= Entries shown =
(* ===== verification/ReadFacts.v ===== *)
(** * What the reading endpoints promise

    The clauses mean the filters they were built from, pages of a list without
    ties are its consecutive pieces whatever order PostgreSQL picks, and where
    the code falls short: a prefix with an underscore matches more than its
    prefix, and the pages of the backtest list can miss a run. *)

From S2P Require Import Prelude Json Dec Float64 PyNum Sizing PaperDb RiskGates Scoring Consumer ExecDb Exchange Gateway Shadow Analytics Backtest Admin Reads.
From Stdlib Require Import Ascii.
From stdpp Require Import sorting gmap pretty strings list.
Open Scope Z_scope.

(** ** Clauses *)
(** Every placeholder is bound. *)
Definition well_bound (c : clause) : Prop := Forall (fun p => 1 <= pr_placeholder p <= length c.2)%nat c.1.
Lemma satisfies_app column args more p : (1 <= pr_placeholder p <= length args)%nat → satisfies column (args ++ more) p = satisfies column args p.
Proof.
  intros Hp. unfold satisfies. assert (bound_value (args ++ more) (pr_placeholder p) = bound_value args (pr_placeholder p)) as ->; [|done].
  unfold bound_value. destruct (pr_placeholder p) as [|n]; [lia|]. apply lookup_app_l. lia.
Qed.
Lemma selects_app {R} (column : R → string → option sql_value) (c : clause) more r : well_bound c → selects column (c.1, c.2 ++ more) r = selects column c r.
Proof.
  unfold well_bound, selects. destruct c as [ps args]. cbn. induction ps as [|p ps IH]; intros Hw; [done|]. apply Forall_cons in Hw as [Hp Hw]. cbn. by rewrite satisfies_app, IH.
Qed.
Lemma add_filter_well_bound name op v c : well_bound c → well_bound (add_filter name op v c).
Proof.
  destruct v as [v|]; [|done]. unfold well_bound, add_filter. cbn. rewrite length_app. cbn. intros Hc. apply Forall_app. split.
  - eapply Forall_impl; [exact Hc|]. cbn. lia.
  - constructor; [cbn; lia|done].
Qed.
Lemma add_filter_selects {R} (column : R → string → option sql_value) name op v c r : well_bound c →
  selects column (add_filter name op v c) r = selects column c r && given v (fun v => compares (column r name) (fun x => sql_compare op x v)).
Proof.
  intros Hc. destruct v as [v|]; cbn [given]; [|by rewrite andb_true_r]. unfold selects, add_filter. cbn. rewrite forallb_app. cbn. rewrite andb_true_r. f_equal.
  - change (selects column (c.1, c.2 ++ [v]) r = selects column c r). by apply selects_app.
  - unfold satisfies. cbn. rewrite length_app. cbn. replace (length c.2 + 1)%nat with (S (length c.2)) by lia. cbn. by rewrite list_lookup_middle.
Qed.
Create HintDb clauses.
#[export] Hint Resolve add_filter_well_bound : clauses.
Lemma no_filter_well_bound : well_bound no_filter.
Proof. constructor. Qed.
#[export] Hint Resolve no_filter_well_bound : clauses.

= Task =
Quote exactly the first line of the entries and every line after it, stopping with the line that contains "Definition well_bound (c".

= Final answer =
(* ===== verification/ReadFacts.v ===== *)
(** * What the reading endpoints promise

    The clauses mean the filters they were built from, pages of a list without
    ties are its consecutive pieces whatever order PostgreSQL picks, and where
    the code falls short: a prefix with an underscore matches more than its
    prefix, and the pages of the backtest list can miss a run. *)

From S2P Require Import Prelude Json Dec Float64 PyNum Sizing PaperDb RiskGates Scoring Consumer ExecDb Exchange Gateway Shadow Analytics Backtest Admin Reads.
From Stdlib Require Import Ascii.
From stdpp Require Import sorting gmap pretty strings list.
Open Scope Z_scope.

(** ** Clauses *)
(** Every placeholder is bound. *)
Definition well_bound (c : clause) : Prop := Forall (fun p => 1 <= pr_placeholder p <= length c.2)%nat c.1.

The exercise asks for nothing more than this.